Because of the impact of his work, Papanikolaou was nominated for the Nobel Prize in Medicine and Physiology 18 times in four separate years: 1948, 1949, 1951, 1953, and again, for an unlisted number of times in 1959 (his name is spelled “Papanicolaou” in the Nobel archive). Each time, he lost out. In an interview published in Experimental and Therapeutic Medicine, his student Neda Voutsa-Perdiki, former Director of Exfoliative Cytology at the University of Florida, noted that Papanikolaou’s near misses were “a matter of bad luck and definitely not a matter of failure.”

“A Matter of Bad Luck”

Papanikolaou’s first missed chance at a Nobel is, in retrospect, one of the most frustrating. In 1948, he was nominated twice for his “development of cytologic method for the detection of uteral cancer.” At first, his method was met with skepticism from the medical community when he unveiled it in 1928. In the Forties, his work was still new, but it began to gain crucial ground, culminating with his first shot at the Nobel.

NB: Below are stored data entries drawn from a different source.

(* ===== verification/_CoqProject ===== *)
-Q . S2P
Prelude.v
Codec.v
Js.v
Externals.v
Effects.v
Samples.v
Browsers.v
Server.v
Discovery.v
Sequencer.v
Machine.v
Main.v
Script.v
Typing.v
Cost.v
Schedule.v
Served.v
Leaks.v
Console.v
Faults.v
Lifecycle.v
Hangs.v
Safety.v
Waits.v
Timing.v
Static.v
Cache.v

A micrograph of a Pap test.

Wikimedia Commons

Ultimately, the prize went to Paul Hermann Müller, a Swiss chemist who won the Nobel Prize in Medicine or Physiology “for his discovery of the high efficiency of DDT as a contact poison against several arthropods.” DDT was used back then to kill mosquitos (which admittedly helped curb the spread of yellow fever and malaria). But DDT turned out to be a harmful environmental toxin that drove the bald eagle to the edge of extinction. It was ultimately banned in the United States in 1972.

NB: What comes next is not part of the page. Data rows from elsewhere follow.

(** [evaluated]: close a goal on closed terms by evaluation, splitting
    conjunctions first. *)
Ltac evaluated := vm_compute; by split_and?.

(** ** Substring search *)

(** [str_includes needle hay]: does [needle] occur in [hay]?  The search
    tries every start position from left to right, as an unanchored
    regular-expression search does. *)
Fixpoint str_includes (needle hay : string) : bool :=
  String.prefix needle hay ||
  match hay with
  | EmptyString => false
  | String _ hay' => str_includes needle hay'
  end.

(** [occurs_before a b l]: some occurrence of [a] precedes some occurrence
    of [b] in [l]. *)
Definition occurs_before {A} (a b : A) (l : list A) : Prop :=
  ∃ l1 l2 l3, l = l1 ++ a :: l2 ++ b :: l3.

(** [all_before P Q l]: no element satisfying [Q] is followed by an element
    satisfying [P]; equivalently the [P]-part of [l] ends before the
    [Q]-part starts. *)
Fixpoint all_before {A} (P Q : A → bool) (l : list A) : bool :=
  match l with
  | [] => true
  | x :: l' => (negb (Q x) || forallb (λ y, negb (P y)) l') && all_before P Q l'
  end.

(** ** Lemmas on strings *)

Lemma prefix_app (n post : string) : String.prefix n (n +:+ post) = true.
Proof.
  induction n as [|a n IH]; simpl; [by destruct post|].
  by destruct (Ascii.ascii_dec a a).
Qed.

Lemma prefix_inv (n h : string) :
  String.prefix n h = true → ∃ post, h = n +:+ post.
Proof.
  revert h. induction n as [|a n IH]; intros [|b h]; simpl; eauto; [done|].
  destruct (Ascii.ascii_dec a b) as [->|]; [|done].
  intros [post ->]%IH. by exists post.
Qed.

Lemma prefix_iff (n h : string) :
  String.prefix n h = true ↔ ∃ post, h = n +:+ post.
Proof. split; [apply prefix_inv|]. intros [post ->]. apply prefix_app. Qed.

Lemma str_includes_nil n : str_includes n "" = String.prefix n "".
Proof. simpl. apply orb_false_r. Qed.

Lemma str_includes_cons n c h :
  str_includes n (String c h) = String.prefix n (String c h) || str_includes n h.
Proof. done. Qed.

Lemma str_includes_spec n h :
  str_includes n h = true ↔ ∃ pre post, h = pre +:+ n +:+ post.
Proof.
  split.
  - induction h as [|c h IH].
    + rewrite str_includes_nil. intros [post ->]%prefix_inv. by exists "", post.
    + rewrite str_includes_cons, orb_true_iff.
      intros [[post ->]%prefix_inv|(pre & post & ->)%IH].
      * by exists "", post.
      * by exists (String c pre), post.
  - intros (pre & post & ->). induction pre as [|c pre IH].
    + change ("" +:+ n +:+ post) with (n +:+ post).
      destruct (n +:+ post) eqn:E;
        rewrite ?str_includes_nil, ?str_includes_cons, <- E, prefix_app; done.
    + change (String c pre +:+ n +:+ post) with (String c (pre +:+ n +:+ post)).
      by rewrite str_includes_cons, IH, orb_true_r.
Qed.

Lemma string_app_nil_r (s : string) : s +:+ "" = s.
Proof. induction s as [|c s IH]; simpl; [done|]. unfold String.app in *. by rewrite IH. Qed.

Lemma string_app_assoc (s1 s2 s3 : string) : (s1 +:+ s2) +:+ s3 = s1 +:+ s2 +:+ s3.
Proof.
  induction s1 as [|c s1 IH]; [done|].
  change (String c (s1 +:+ s2) +:+ s3 = String c (s1 +:+ s2 +:+ s3)).
  change (String c ((s1 +:+ s2) +:+ s3) = String c (s1 +:+ s2 +:+ s3)).
  by rewrite IH.
Qed.

Lemma string_app_length (s1 s2 : string) :
  String.length (s1 +:+ s2) = String.length s1 + String.length s2.
Proof. induction s1 as [|c s1 IH]; [done|]. simpl. unfold String.app in *. by rewrite IH. Qed.

(** ** Lemmas on lists *)

Section list_facts.
Context {A B : Type}.
Implicit Types (l k : list A) (p q : A → bool).

Lemma existsb_elem_of p l : existsb p l = true ↔ ∃ x, x ∈ l ∧ p x = true.
Proof. rewrite existsb_exists. by setoid_rewrite list_elem_of_In. Qed.

Lemma forallb_elem_of p l : forallb p l = true ↔ ∀ x, x ∈ l → p x = true.
Proof. rewrite forallb_forall. by setoid_rewrite list_elem_of_In. Qed.

(** A list all of whose elements satisfy a decidable property, or the
    first element that does not. *)
Lemma first_failure (P : A → Prop) `{!∀ x, Decision (P x)} (l : list A) :
  Forall P l ∨ ∃ l1 x l2, l = l1 ++ x :: l2 ∧ Forall P l1 ∧ ¬ P x.
Proof.
  induction l as [|a l [IH|(l1 & x & l2 & -> & Hl1 & Hx)]].
  - by left.
  - destruct (decide (P a)) as [Ha|Ha]; [left; by constructor|].
    right. by exists [], a, l.
  - destruct (decide (P a)) as [Ha|Ha].
    + right. exists (a :: l1), x, l2. by repeat constructor.
    + right. by exists [], a, (l1 ++ x :: l2).
Qed.

(** Nothing passes a filter exactly when no element has the property. *)
Lemma filter_nil_Forall (P : A → Prop) `{!∀ x, Decision (P x)} (l : list A) :
  filter P l = [] ↔ Forall (λ x, ¬ P x) l.
Proof.
  induction l as [|a l IH]; [done|]. rewrite filter_cons, Forall_cons.
  destruct (decide (P a)); [|rewrite IH; tauto]. split; [done|by intros [? _]].
Qed.

Lemma filter_bool_elem_of p l x : x ∈ filter (λ y, Is_true (p y)) l ↔ p x = true ∧ x ∈ l.
Proof. rewrite list_elem_of_filter. by rewrite Is_true_true. Qed.

Lemma filter_bool_all p l :
  (∀ x, x ∈ l → p x = true) → filter (λ y, Is_true (p y)) l = l.
Proof.
  induction l as [|x l IH]; intros Hall; [done|].
  rewrite filter_cons_True by (apply Is_true_true, Hall; left).
  f_equal. apply IH. intros y Hy. apply Hall. by right.
Qed.

Lemma filter_bool_idemp p l :
  filter (λ y, Is_true (p y)) (filter (λ y, Is_true (p y)) l) = filter (λ y, Is_true (p y)) l.
Proof. apply filter_bool_all. by intros x [? _]%filter_bool_elem_of. Qed.

Lemma occurs_before_app_l (a b : A) l k : occurs_before a b l → occurs_before a b (l ++ k).
Proof.
  intros (l1 & l2 & l3 & ->). exists l1, l2, (l3 ++ k).
  by rewrite <- !app_assoc, <- !app_comm_cons, <- app_assoc.
Qed.

Lemma occurs_before_app_r (a b : A) l k : occurs_before a b k → occurs_before a b (l ++ k).
Proof. intros (l1 & l2 & l3 & ->). exists (l ++ l1), l2, l3. by rewrite <- app_assoc. Qed.

Lemma occurs_before_split (a b : A) l k : a ∈ l → b ∈ k → occurs_before a b (l ++ k).
Proof.
  intros (l1 & l2 & ->)%list_elem_of_split (k1 & k2 & ->)%list_elem_of_split.
  exists l1, (l2 ++ k1), k2. by rewrite <- !app_assoc.
Qed.

Lemma all_before_app p q l k :
  all_before p q (l ++ k) =
  all_before p q l && all_before p q k
  && (negb (existsb q l) || forallb (λ y, negb (p y)) k).
Proof.
  induction l as [|x l IH]; simpl.
  - by rewrite andb_true_r.
  - rewrite IH, forallb_app. destruct (q x), (forallb _ l), (all_before p q l),
      (all_before p q k), (existsb q l), (forallb _ k); done.
Qed.

Lemma all_before_no_q p q l : existsb q l = false → all_before p q l = true.
Proof.
  induction l as [|x l IH]; simpl; [done|].
  intros [-> ?]%orb_false_iff. simpl. auto.
Qed.

Lemma all_before_no_p p q l : forallb (λ y, negb (p y)) l = true → all_before p q l = true.
Proof.
  induction l as [|x l IH]; simpl; [done|].
  intros [_ Hl]%andb_true_iff. rewrite Hl, orb_true_r. simpl. auto.
Qed.

End list_facts.

#[export] Hint Resolve occurs_before_app_l occurs_before_app_r occurs_before_split : e2e.
#[export] Hint Rewrite @all_before_app @forallb_app @existsb_app : e2e.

After that unfortunate miss, Papanikolaou was awarded the 1950 Albert Lasker Clinical Research Award and got more chances at the Nobel, though each time he faced off against some incredibly worthy candidates. In 1953 he lost to Hans Adolf Krebs and Fritz Albert Lipmann, the co-discoverers of the Krebs Cycle, and Max Theiler, who won in 1951 for his work on a vaccine for yellow fever.

His Final Close Call

Papanikolaou’s last Nobel nomination was likely his closest call and his most devastating. In 1959, he was nominated again for the prize, but because records are not digitized past 1953, there isn’t a record of that nomination in the Nobel Prize archive. However, Voutsa-Perdiki, who was working in Papanikolaou’s lab at Cornell at the time, described it in detail, adding that a last-minute death of one of his supporters may have robbed Papanikolaou of the honor.

He came close to receiving the prize; however, the person, who supported Dr Papanicolaou’s nomination for the Nobel Prize, died. This person was Professor Axel Westman, Professor of Obstetrics and Gynaecology at the Karolinska Institute in Sweden. Thus, Dr Papanicolaou lost his principal supporter before the final decision; he was extremely unlucky.

It’s hard to say whether Papanikolaou would have clinched the award in 1959 if all had gone according to plan. But ultimately, the prize was awarded to Severo Ochoa and Arthur Kornberg, who shared the prize for their discover of how the body synthesizes DNA and RNA. Papanikolaou, notes Voutsa-Perdicki, “did not express any disappointment or dissatisfaction.” Papanikolaou died in 1962, having never clinched the prize for himself.

As far as consolation prizes go, over the course of his career, Papanikolaou did better than most. The pap smear has saved thousands of lives, and all together, that’s worth far more than even 18 Nobel nominations combined. On Monday, he would have turned 136.